I really hate how this story ends. They threaten the chief, feed him a baloney story about how oil pipes leaking into their drinking water isn't bad for them, and then apparently get him addicted to cigarettes to force compliance. I just...ugh.
So let's move along and look at Ted Parrish, Man of 1,000 Faces.

Right off the bat, I'm wondering about that fall. Is Ted -- disguised here as Pedro -- really knocked unconscious by that, or just pretending? Ted is a 2nd level mysteryman by now, so it seems awfully humiliating to have a 10' fall knock him out. On one hand, maybe he's feigning unconsciousness, so no one can ask him any probing questions about where Pedro had got off to, but on the other hand, maybe the Editor wanted him unconscious so he couldn't do anything that would derail the story before the sub reaches Central America.

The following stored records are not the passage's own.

(** * aice_ps: editor history, service-layer fallback and bounded task pools

    A shallow embedding of the state-carrying parts of the photo editor:

    - [Editor]: the image history of [EditorView] (App.tsx): [updateHistory],
      undo / redo / start-over, the two upload handlers and "regenerate";
    - [Service]: the calls of geminiService.ts that reach the remote model,
      with their fallback prompt, and [generateWithRetry] of BeatSyncPage;
    - [BeatSync]: the worker pool of [handleGenerate] and the effect that
      aggregates a finished batch;
    - [PastForward]: the worker pool of [handleGenerateClick].

    React components are modelled by their store (the [useState] cells) and
    by the values a render captured.  A handler created in a render reads the
    [const] bindings of that render and writes the store through setters; a
    handler therefore takes the render it was created in ([r]) and the store
    it updates ([s]).  For a handler that is re-created whenever the values it
    reads change, [r] and [s] coincide when it is invoked. *)

From Stdlib Require Import ZArith Lia Ascii String.
From stdpp Require Import base option list strings gmap sorting.

Local Open Scope string_scope.
Local Open Scope list_scope.

(** ** JavaScript helpers *)

(** [arr.slice(0, end)]: a negative [end] counts from the end of the array,
    and the bound is clamped to the length. *)
Definition js_slice0 {A : Type} (arr : list A) (e : Z) : list A :=
  let len := Z.of_nat (length arr) in
  let final := if (e <? 0)%Z then Z.max (len + e) 0 else Z.min e len in
  take (Z.to_nat final) arr.

(** [arr[i]] for a number [i]: [undefined] (here [None]) out of range. *)
Definition js_get {A : Type} (arr : list A) (i : Z) : option A :=
  if (i <? 0)%Z then None else arr !! Z.to_nat i.
Definition exec_bind {A B} (m : Exec A) (k : A -> Exec B) : Exec B :=
  match m with
  | (tr, Ok a) => let '(tr', r) := k a in (tr ++ tr', r)
  | (tr, Err e) => (tr, Err e)
  | (tr, Panic) => (tr, Panic)
  end.

(** [fmt.Errorf(prefix + ": %w", err)] on the error path *)
Definition wrap_err {A} (prefix : string) (m : Exec A) : Exec A :=
  match m with
  | (tr, Err e) => (tr, Err (prefix +:+ ": " +:+ e))
  | _ => m
  end.

Notation "'do' x <- m ; k" := (exec_bind m (fun x => k))
  (at level 10, x name, m at level 100, k at level 200).

Definition exec_lift {A} (o : Outcome A) : Exec A := ([], o).

Definition issued {A} (m : Exec A) : list Stmt := fst m.
Definition outcome {A} (m : Exec A) : Outcome A := snd m.

(** [if len(l) > limit { l = l[:limit] }]; the slice expression panics on
    a negative bound. *)
Definition truncate {A} (l : list A) (limit : Z) : Outcome (list A) :=
  if Z.of_nat (length l) >? limit then
    if limit <? 0 then Panic else Ok (take (Z.to_nat limit) l)
  else Ok l.

Record Document := {
  Document_ID : Z;
  Chunk : text;
  ChunkIndex : Z
}.

(** The tables of schema.sql, and the state of the connection: [conn_err]
    is the error every statement fails with while the database cannot be
    reached. *)
Record DB := {
  documents : list Document;
  trigrams : list (text * Z);
  embeddings : list (Z * bytes);
  conn_err : option string
}.

(** The constraints of the schema: primary keys are unique and the rows of
    [trigrams] and [embeddings] refer to documents. *)
Definition schema_ok (db : DB) : Prop :=
  NoDup (map Document_ID (documents db))
  /\ NoDup (map fst (embeddings db))
  /\ (forall t id, (t, id) ∈ trigrams db -> id ∈ map Document_ID (documents db))
  /\ (forall id b, (id, b) ∈ embeddings db -> id ∈ map Document_ID (documents db)).

(** [LIMIT n]: a negative [n] is no limit. *)
Definition sql_limit {A} (n : Z) (rows : list A) : list A :=
  if n <? 0 then rows else take (Z.to_nat n) rows.

(** The body of the loop of GenerateTrigrams: the window at [i], kept
    when it was not seen before. *)
Definition trigram_step (runes : text) (st : gmap (list Z) bool * list text) (i : Z)
  : gmap (list Z) bool * list text :=
  let '(seen, trigrams) := st in
  let t := slice runes i (i + 3) in
  if negb (default false (seen !! t))
  then (<[t := true]> seen, trigrams ++ [t])
  else (seen, trigrams).

(** [GenerateTrigrams] *)
Definition GenerateTrigrams `{CaseTable} (s : text) : list text :=
  let s := strings_ToLower s in
  let s := TrimSpace s in
  if str_len s <? 3 then []
  else
    let runes := s in
    snd (foldl (trigram_step runes) (∅, [])
           (map Z.of_nat (seq 0 (Z.to_nat (rune_count runes - 3 + 1))))).

(** [binary.LittleEndian.PutUint32] and [binary.LittleEndian.Uint32] *)
Definition PutUint32 (v : Z) : bytes :=
  [Z.land v 0xFF; Z.land (Z.shiftr v 8) 0xFF;
   Z.land (Z.shiftr v 16) 0xFF; Z.land (Z.shiftr v 24) 0xFF].
Record ostream : Type := mkOstream {
  os_flags : Z;        (* cout.flags() *)
  os_width : Z;        (* cout.width() *)
  os_fill  : ascii;    (* cout.fill()  *)
  os_text  : string    (* characters written so far *)
}.

(** The state [std::cout] starts in. *)
Definition init : ostream := mkOstream (Z.lor skipws dec) 0 " "%char "".

Definition set_flags (os : ostream) (f : Z) : ostream :=
  mkOstream f (os_width os) (os_fill os) (os_text os).
Definition set_width (os : ostream) (w : Z) : ostream :=
  mkOstream (os_flags os) w (os_fill os) (os_text os).
Definition set_fill (os : ostream) (c : ascii) : ostream :=
  mkOstream (os_flags os) (os_width os) c (os_text os).
Definition write (os : ostream) (s : string) : ostream :=
  mkOstream (os_flags os) (os_width os) (os_fill os) (os_text os ++ s).

(** [setf(f, mask)]: clear [mask], then set the bits of [f] inside it. *)
Definition setf (os : ostream) (f mask : Z) : ostream :=
  set_flags os (Z.lor (Z.ldiff (os_flags os) mask) (Z.land f mask)).

Definition has (f bit : Z) : bool := negb (Z.land f bit =? 0).

Fixpoint fill_chars (n : nat) (c : ascii) : string :=
  match n with
  | O => EmptyString
  | S k => String c (fill_chars k c)
  end.

(** Fill characters needed to bring [len] characters up to width [w]. *)
Definition padding (w : Z) (c : ascii) (len : nat) : string :=
  fill_chars (Z.to_nat (w - Z.of_nat len)) c.
(* ===================================================================== *)
(*  gemini-streaming-audio: the dual-path audio relay of the backend     *)
(*                                                                       *)
(*  Two revisions of the backend server are embedded:                    *)
(*    - module [Relay]   : the server of src/unnamed/part_003            *)
(*                         (hand-written WAV header, sentinel filter,    *)
(*                          discard on close);                           *)
(*    - module [Backend] : src/backend/server.js                         *)
(*                         (join of the base64 fragments, wavefile       *)
(*                          encoder, final batch on close).              *)
(*  The receiver of src/frontend/src/GdmLiveAudioSecure.tsx is in        *)
(*  module [Receiver].                                                   *)
(* ===================================================================== *)

From Stdlib Require Import List String Ascii NArith ZArith Arith Bool Lia.
From Stdlib Require Import Strings.Byte.
From Stdlib Require Import Permutation Sorted.
Import ListNotations.
(** X2: [addPatient(p)] on a roster that owns its records returns; the
    roster has one more record, at the end, which is a new object equal to
    [p] and of the class of [p]; the records it had stay at their positions,
    the scalar fields stay, and no object that existed changes. *)
Theorem addPatient_appends_clone (R : Polyclinic.t) (h : heap) (o : object) :
  owns R h →
  ∃ (R' : Polyclinic.t) (h' : heap) (q : loc),
    Polyclinic.addPatient o (R, h) = (Ret (), (R', h')) ∧
    (Polyclinic.name R' = Polyclinic.name R ∧
     Polyclinic.address R' = Polyclinic.address R ∧
     Polyclinic.doctorsCount R' = Polyclinic.doctorsCount R) ∧
    Polyclinic.patients R' = Polyclinic.patients R ++ [q] ∧
    h !! q = None ∧
    recordAt R' h' (length (Polyclinic.patients R)) = Some o ∧
    (∀ i, (i < length (Polyclinic.patients R))%nat →
       recordAt R' h' i = recordAt R h i) ∧
    (∀ l, is_Some (h !! l) → h' !! l = h !! l) ∧
    owns R' h'.
Proof.
  intros Hown.
  destruct (addPatient_owned R h o Hown)
    as (R' & h' & q & Hrun & Hname & Haddr & Hdoc & Hps & Hq & -> & HqR & Hown').
  exists R', (<[q := o]> h), q.
  assert (∀ l, is_Some (h !! l) → <[q := o]> h !! l = h !! l) as Hkept.
  { intros l [x Hx]. apply lookup_insert_ne. intros ->. congruence. }
  split_and!; try done.
  - rewrite recordAt_lookup, Hps, list_lookup_middle by done. simpl.
    apply lookup_insert_eq.
  - intros i Hi. rewrite !recordAt_lookup, Hps, lookup_app_l by done.
    destruct (Polyclinic.patients R !! i) as [p|] eqn:Hp; [|done]. simpl.
    apply Hkept, Hown. by eapply list_elem_of_lookup_2.
Qed.

(** The witness of X2: [c1.addPatient(Patient{})] on the roster of [main]. *)
Lemma addPatient_appends_clone_witness :
  owns demo_clinic demo_heap ∧
  ∃ (R' : Polyclinic.t) (h' : heap),
    Polyclinic.addPatient (IsPatient Patient.ctor_default) (demo_clinic, demo_heap)
      = (Ret (), (R', h')) ∧
    recordAt R' h' 3 = Some (IsPatient Patient.ctor_default).
Proof.
  assert (owns demo_clinic demo_heap) as Hown.
  { apply ownsb_owns. vm_compute. reflexivity. }
  split; [exact Hown|].
  destruct (addPatient_appends_clone demo_clinic demo_heap
              (IsPatient Patient.ctor_default) Hown)
    as (R' & h' & q & Hrun & _ & _ & _ & Hlast & _).
  exists R', h'. split; [exact Hrun|exact Hlast].
Defined.

(** X3: [addChild] and [addElder] return on every roster; the record at the
    old size is then a [ChildPatient] (an [ElderPatient]) with the arguments
    as fields, not a plain [Patient], and its line is the tag and the
    arguments in order. *)
Theorem addChild_addElder_keep_class (R : Polyclinic.t) (h : heap)
    (n d pc al ci : string) (a : Z) :
  (∃ (R' : Polyclinic.t) (h' : heap) (o : object),
     Polyclinic.addChild n a d pc (R, h) = (Ret (), (R', h')) ∧
     length (Polyclinic.patients R') = S (length (Polyclinic.patients R)) ∧
     recordAt R' h' (length (Polyclinic.patients R)) = Some o ∧
     o = IsChild (ChildPatient.ctor n a d pc) ∧
     toLine o = join "|" ["Child"; n; to_string a; d; pc]) ∧
  (∃ (R' : Polyclinic.t) (h' : heap) (o : object),
     Polyclinic.addElder n a d al ci (R, h) = (Ret (), (R', h')) ∧
     length (Polyclinic.patients R') = S (length (Polyclinic.patients R)) ∧
     recordAt R' h' (length (Polyclinic.patients R)) = Some o ∧
     o = IsElder (ElderPatient.ctor n a d al ci) ∧
     toLine o = join "|" ["Elder"; n; to_string a; d; al; ci]).
Proof.
  split; eexists _, _, _;
    (split; [apply addPatient_run|]); simpl;
    (split; [rewrite length_app; simpl; lia|]);
    (split; [|by split]);
    rewrite recordAt_lookup; simpl; rewrite list_lookup_middle by done; simpl;
    apply lookup_insert_eq.
Qed.
Lemma bookkeep_one_whole j i lv s lv' s' :
  bookkeep_one cfg j i lv s = Ok lv' s' ->
  whole_so_far lv s -> whole_so_far lv' s'.
Proof.
  unfold bookkeep_one. intros H [Hw Hp].
  apply bind_Ok in H as (u & s1 & Ha & H).
  apply bind_Ok in H as (b & s2 & Hd & H).
  destruct (cache_add_done _ _ _ _ _ _ _ Ha Hd)
    as (cache & t & Hcache & Hview & Hdone).
  assert (in_progress cache = true) as Hc.
  { eapply (Forall_lookup_1 _ _ _ _ Hp). exact Hcache. }
  assert (i < length (caches_view s)) as Hlt.
  { by eapply lookup_lt_Some. }
  destruct b.
  - apply on_done_Ok in H as (counted & s3 & s4 & _ & Hcount & Hres & Hrs).
    apply (stable_Ok _ _ _ _ _ (_reset_state_caches j)) in Hrs.
    apply cache_reset_Ok in Hres as [_ ->].
    assert (caches_view s3 = caches_view s2 /\
            Forall (fun e => whole_episode e = true) (flushed lv'))
      as [Hs3 Hw'].
    { destruct counted.
      - apply count_episode_caches in Hcount as (Hsame & e & He & ->).
        split; [done|]. apply Forall_app. split; [done|].
        apply Forall_singleton.
        rewrite Hview, list_lookup_insert_eq in He by done.
        injection He as <-. by apply whole_episode_snoc.
      - by destruct Hcount as [-> ->]. }
    split; [done|]. rewrite <- Hrs. unfold caches_view at 1.
    cbn [st_self set_cached _cached_buf].
    change (_cached_buf (st_self s3)) with (caches_view s3).
    rewrite Hs3, Hview, list_insert_insert_eq.
    by apply Forall_insert.
  - apply ret_Ok in H as [-> ->]. split; [done|]. rewrite Hview.
    apply Forall_insert; [done|]. by apply in_progress_snoc.
Qed.

Lemma bookkeep_whole ids : forall j lv s lv' s',
  bookkeep cfg j ids lv s = Ok lv' s' ->
  whole_so_far lv s -> whole_so_far lv' s'.
Proof.
  induction ids as [|i ids IH]; intros j lv s lv' s' H Hw; cbn in H.
  - by apply ret_Ok in H as [-> ->].
  - apply bind_Ok in H as (lv1 & s1 & H1 & H).
    eapply IH; [exact H|]. by eapply bookkeep_one_whole.
Qed.

Lemma keeps_caches {A} (m : M (State W) A) s a s' :
  stable (keeps caches_view) m -> m s = Ok a s' ->
  caches_view s' = caches_view s.
Proof. intros Hm H. symmetry. by eapply (stable_Ok caches_view). Qed.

So, the next question I have is -- where is this? What Central American country was producing oil circa 1940? With some effort, I was able to find that Mexico started drilling for oil back in 1916, but I can't verify any other countries were drilling that early.

Even this page, which talks about a jungle, does not invalidate Mexico as a likely suspect. Though one normally thinks of Brazil both in terms of jungle and oil, Mexico has the smaller Lacandon Jungle within it.

And look, the ol' stick in the mouth trick!
Moving on, this is Dick Briefer doing Biff Bannon. For humor, the superhero-soldier turns out to have a fear of public speaking. But what does that mean, in terms of game mechanics? Is this evidence that Biff has a low Charisma score? Perhaps Biff's player really wants Miss Lee for his supporting cast, and is afraid of messing up the recruitment roll?
This first tier is rather remarkable. Firstly, it's a stirring mini-speech about the value of integrated public education to combat racism. I think that was Dick's genuine intention, as the second remarkable thing about this tier is panel 2, and the black boy who is drawn completely normal (or as normal as Briefer's highly stylized art allows). Remember, this is a time when even artists as progressive as Will Eisner were drawing black people in minstrel show style.
I'll spare you from the strange subplot that gets Biff put in a dress and wig. The important thing here is the sheer mass of improvised weapons half-pints can use, including things I never thought of, like B-B guns, firecrackers, blowguns, and inkwells. The inkwells come with a little something extra, the chance of producing a blinding attack, but I would say that's pretty unlikely; maybe if the inkwell hits on a natural 20.
This page is noteworthy because the mobster in panel 2 acknowledges that they live in the same world with Shock Gibson. So many characters lived in their own isolated universes before this, even in the same anthology title.













This is Lt. Jim Cannon of the British Navy. By "15-inch guns" it probably means the BL 15-inch Mk I naval gun. "It was the first British 15-inch (381 mm) gun design and the most widely used and longest lasting of any British designs, and arguably the most efficient heavy gun ever developed by the Royal Navy. It was deployed on capital ships from 1915 until 1959, and was a key Royal Navy gun in both World Wars," according to Wikipedia.

Leaving your big, protective ship, and putting yourself in harm's way in a shot-range plane or a torpedo launch seems like a terribly unsound tactic, and yet what else can a Hero do? Share XP with everyone on board the Hood? Not likely!